Le patron de cette florissante entreprise qui exporte dans le monde entier préfère attendre de voir exactement quelles négociations sont menées avec l'Europe pour voir si il y aura des impacts. Mais il est préparé. "Bien sûr qu'on a un plan. On a une cellule de crise dans laquelle on a le directeur industriel, le directeur financier, directeur commercial pour voir les différentes options que l'on a en fonction du type de Brexit. On agira différemment si c’est un soft ou un hard Brexit”.

Il confie que l'incertitude de ces dernières années a été pénalisante "parce qu’on n'a pas eu de visibilité sur le marché pendant trois ans.
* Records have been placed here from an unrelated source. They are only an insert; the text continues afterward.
(* ================================================================= *)
(** ** Canonicalisation on concrete images *)

Lemma forward_rescales_raw_image_witness :
  exists laid,
    canonical_layout Examples.raw_nhwc = ok laid /\
    data (div_scalar laid 255) = map (fun x => fl (x / 255)%Q) (data laid) /\
    (Forall in_unit (data (div_scalar laid 255)) ->
       canonicalize Examples.raw_nhwc = ok (div_scalar laid 255) /\
       (exists m, torch_max (div_scalar laid 255) = ok m /\ (m <= 1)%Q) /\
       exists l, fst (forward Examples.toy_preprocess (Examples.toy_encoder 4 false false)
                        Examples.raw_nhwc None)
                 = CallPreprocess (div_scalar laid 255) :: l) /\
    (~ Forall in_unit (data (div_scalar laid 255)) ->
       canonicalize Examples.raw_nhwc = raise RangeError /\
       forward Examples.toy_preprocess (Examples.toy_encoder 4 false false)
         Examples.raw_nhwc None = ([], raise RangeError)).
Proof.
  apply (forward_rescales_raw_image (D := exact_arithmetic) Examples.toy_preprocess
           (Examples.toy_encoder 4 false false) Examples.raw_nhwc None).
  - reflexivity.
  - right. reflexivity.
  - exists 51%Q. split; [simpl; tauto | discriminate].
  - reflexivity.
Defined.


(** The rank-3 channel-last image with values below 1 reaches the
    transform with a batch dimension, its channels in front and its values
    as they were. *)
Example unit_image_run :
  canonicalize Examples.unit_hwc
  = ok {| shape := [1; 3; 1; 2];
          data := [1 # 2; 1 # 8;  1 # 4; 0;  3 # 4; 1 # 3]%Q |} /\
  fst (forward Examples.toy_preprocess (Examples.toy_encoder 4 false false)
         Examples.unit_hwc None)
  = [CallPreprocess {| shape := [1; 3; 1; 2];
                       data := [1 # 2; 1 # 8;  1 # 4; 0;  3 # 4; 1 # 3]%Q |};
     CallNet {| shape := [1; 3; 1; 2];
                data := [1 # 2; 1 # 8;  1 # 4; 0;  3 # 4; 1 # 3]%Q |} None].
Proof. split; reflexivity. Qed.

Lemma canonicalize_layout_witness :
  (canonical_layout Examples.white_nchw = ok Examples.white_nchw /\
   canonicalize Examples.white_nchw = normalize_range Examples.white_nchw) /\
  (exists image',
     canonical_layout Examples.raw_nhwc = ok image' /\
     shape image' = [1; 3; 2; 2] /\
     (forall b c h w, b < 1 -> c < 3 -> h < 2 -> w < 2 ->
        get4 image' b c h w = get4 Examples.raw_nhwc b h w c) /\
     canonicalize Examples.raw_nhwc = normalize_range image').
Proof.
  split.
  - destruct (proj1 (canonicalize_layout (D := exact_arithmetic) Examples.toy_preprocess
                       (Examples.toy_encoder 4 false false) Examples.white_nchw None
                       1 3 2 2 eq_refl eq_refl))
      as [El [Ec _]]; [discriminate |].
    split; [exact El | exact Ec].
  - destruct (proj2 (canonicalize_layout (D := exact_arithmetic) Examples.toy_preprocess
                       (Examples.toy_encoder 4 false false) Examples.raw_nhwc None
                       1 2 2 3 eq_refl eq_refl) eq_refl)
      as [image' [El [S' [G [Ec _]]]]].
    exists image'. split; [exact El |]. split; [exact S' |]. split; [exact G | exact Ec].
Defined.

Lemma canonicalize_permutes_on_last_axis_alone_witness :
  exists image',
    canonical_layout Examples.narrow_nchw = ok image' /\
    (forall b c h w, b < 1 -> c < 3 -> h < 2 -> w < 3 ->
       get4 image' b w c h = get4 Examples.narrow_nchw b c h w) /\
    shape image' <> shape Examples.narrow_nchw /\
    canonicalize Examples.narrow_nchw = ok image' /\
    exists l, fst (forward Examples.toy_preprocess (Examples.toy_encoder 4 false false)
                     Examples.narrow_nchw None) = CallPreprocess image' :: l.
Proof.
  destruct (proj2 (canonicalize_permutes_on_last_axis_alone (D := exact_arithmetic)
                     Examples.toy_preprocess (Examples.toy_encoder 4 false false)
                     Examples.narrow_nchw None 1 3 2 3 eq_refl eq_refl) eq_refl)
    as [image' [El [_ [G [Hsh Hrun]]]]].
  exists image'. split; [exact El |]. split; [exact G |].
  split; [apply Hsh; [reflexivity | discriminate] |].
  apply Hrun.
  - reflexivity.
  - discriminate.
  - repeat constructor; discriminate.
Defined.
Lemma setAll_lookup (props : list string) (m : gmap string bool) (p : string) :
  setAll props m !! p = if decide (p ∈ props) then Some true else m !! p.
Proof.
  revert m. induction props as [|q props IH]; intros m.
  - rewrite decide_False; [done | apply not_elem_of_nil].
  - unfold setAll in *. cbn [fold_left]. rewrite IH.
    destruct (decide (p ∈ props)) as [Hin|Hnin].
    + rewrite decide_True; [done | by right].
    + destruct (decide (p = q)) as [->|Hne].
      * rewrite lookup_insert_eq. rewrite decide_True; [done | by left].
      * rewrite lookup_insert_ne by done.
        rewrite decide_False; [done|]. by intros [?|?]%elem_of_cons.
Qed.

Lemma elem_of_filter_qualifies (l : string) (lines : list string) :
  l ∈ List.filter qualifies lines ↔ l ∈ lines ∧ qualifies l = true.
Proof. rewrite !list_elem_of_In. apply filter_In. Qed.

(** A field at an index from 2 on only exists on a qualifying line. *)
Lemma field_qualifies (line tok : string) (i : nat) :
  fields line !! i = Some tok → (1 ≤ i)%nat → qualifies line = true.
Proof.
  intros Hi Hge. unfold qualifies.
  apply lookup_lt_Some in Hi.
  destruct (String.eqb_spec (Strings.TrimSpace line) EmptyString) as [E|E].
  - unfold fields in Hi. rewrite E in Hi. simpl in Hi. lia.
  - cbn [negb andb]. apply Nat.leb_le. lia.
Qed.

End Parser.

(** ** The records of an input *)

Section Records.

(** On every input the loop ends, and the records are those of the
    qualifying lines among the lines scanned, in their order. *)
Lemma parseTileDefs_Definitions (s : string) :
  Definitions (parseTileDefs s tilegen) =
  map recordOf (List.filter qualifies (scannedLines s)).
Proof. by rewrite parseTileDefs_parseLines, parseLines_Definitions. Qed.
(** The gist after the requests of a trace. *)
Fixpoint stored (tr : list Ip.Event) (g : option Text) : option Text :=
  match tr with
  | [] => g
  | Ip.Http q :: tr' => stored tr' (store_after q g)
  | _ :: tr' => stored tr' g
  end.

(** [w'] is [w] after events that all satisfy [allowed], and nothing of
    [w'] is beyond what those events account for. *)
Definition accounted (allowed : Ip.Event -> bool) (w w' : Ip.World FW) : Prop :=
  exists evs,
    Forall (fun e => allowed e = true) evs
    /\ genuine evs (Ip.firewall w)
    /\ w' = Ip.mkWorld (replay evs (Ip.firewall w))
              (written evs (Ip.state_file w))
              (stored evs (Ip.gist w))
              (Ip.trace w ++ evs).

(** A computation all of whose runs are accounted for. *)
Definition keeps (allowed : Ip.Event -> bool) {A} (m : M (Ip.World FW) A) : Prop :=
  forall w, accounted allowed w (snd (m w)).

End Replay.

(** The events a server pass may leave: commands, lines, the write of the
    state file, and the two reads of the store. *)
Definition server_event (e : Ip.Event) : bool :=
  match e with
  | Ip.Shell _ _ | Ip.Console _ | Ip.WriteState _ => true
  | Ip.Http Ip.GetGists | Ip.Http Ip.GetRaw => true
  | Ip.Http _ => false
  end.

(** The events a connector pass may leave: lines and requests. *)
Definition connector_event (e : Ip.Event) : bool :=
  match e with
  | Ip.Console _ | Ip.Http _ => true
  | Ip.Shell _ _ | Ip.WriteState _ => false
  end.

(** ** Rule sets under the reference firewall *)

(** Whether rule [r] is there after command [c], given whether it was. *)
Definition presence_after (r : Rule) (present : bool) (c : Cmd) : bool :=
  match c with
  | rule_add r' => if rule_eqb r' r then true else present
  | rule_delete r' => if rule_eqb r' r then false else present
  | status_numbered => present
  end.

(** No two identifiers of the entries hold the same address. *)
Fixpoint distinct_addresses (d : Doc) : bool :=
  match d with
  | [] => true
  | (k, v) :: d' =>
      forallb (fun e => negb (String.eqb (snd e) v) || String.eqb (fst e) k) d'
      && distinct_addresses d'
  end.

(** The firewall allows every address of the document on [port]. *)
Definition allows_all (rs : Rules) (port : N) (d : Doc) : bool :=
  forallb (fun e => has_rule rs (mkRule allow (snd e) port)) d.

End Account.

(* ================================================================== *)
(** * ip.js: the command-line shell around the passes *)
(* ================================================================== *)

Module Cli.
Import JS JS.Notations Ufw.
Local Open Scope js_scope.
Tout le monde attend pour faire des investissements car le marché peut basculer. Moi, je n’ai pas trop investi dans l'entreprise. J’ai préféré investir dans des produits, dans d'autres filiales et mes concurrents, c'est pareil. On voit bien l'état de marché, il y a un flottement qui n'est pas bon pour l'économie. Donc là, c'est plutôt une bonne nouvelle d'avoir une fin parce qu'on va pouvoir savoir à quelle sauce on va être mangé”. 

La question de la main d'oeuvre étrangère se pose également pour Gwenhaël Le Coënt. “Certains de mes salariés ont quitté l'entreprise, ils sont repartis en Roumanie. Ils se sentaient en danger. 4 ou 5 personnes qui sont partis. A mon petit niveau, ça va, j'ai pu trouver des solutions, mais j'imagine dans d'autres groupes plus importants, c'est un vrai problème. Les salaires augmentent rapidement. Le SMIC anglais augmente de cette année va augmenter de 16,2%, 20% sur 5 ans, donc il y a une inflation salariale et un manque de main d'œuvre. Le marché est très tendu, ça fait à peu près deux ans qu'on recherche des électriciens. On ne trouve pas".

Incertitudes

Impossible pour l’instant de savoir à quoi ressembleront les échanges entre le royaume et le continent à partir du 1er janvier 2021. Le ministre de l’Économie Sajid Javid parle de "divergence", explique que Londres "ne restera pas aligné sur les règles européennes". Il y aura donc sans doute des contrôles douaniers, qui pourraient mettre en péril l’entreprise d’Adrien Belot, Frenchclick, et des centaines d’autres. Cela rallongerait également les délais de livraison : "Si tous les camions sont contrôlés tous les jours et que ça nous prend deux ou trois heures à chaque fois, ce sera beaucoup moins marrant", confie Franck, qui fait les allers-retours entre Calais et Londres pour acheter les produits.

Et même si les contrôles ne changent pas, il pourrait y avoir, dès les prochaines semaines, des modifications pour les entreprises selon l’avocat spécialiste de droit de l’Union européenne Richard Milchior : "Il n’y aura pas de droits de douane jusqu’au 31 décembre 2020, mais le chef d’entreprise exportateur de biens va devoir fournir des preuves sur l’origine des produits, qui n’étaient pas nécessaires jusque-là."

Réponse à toutes les questions en théorie avant la fin de l'année, qui marquera l'issue de la période de transition. A moins que le gouvernement britannique et Bruxelles, face à l’ampleur de la tâche, ne décident de prolonger les discussions.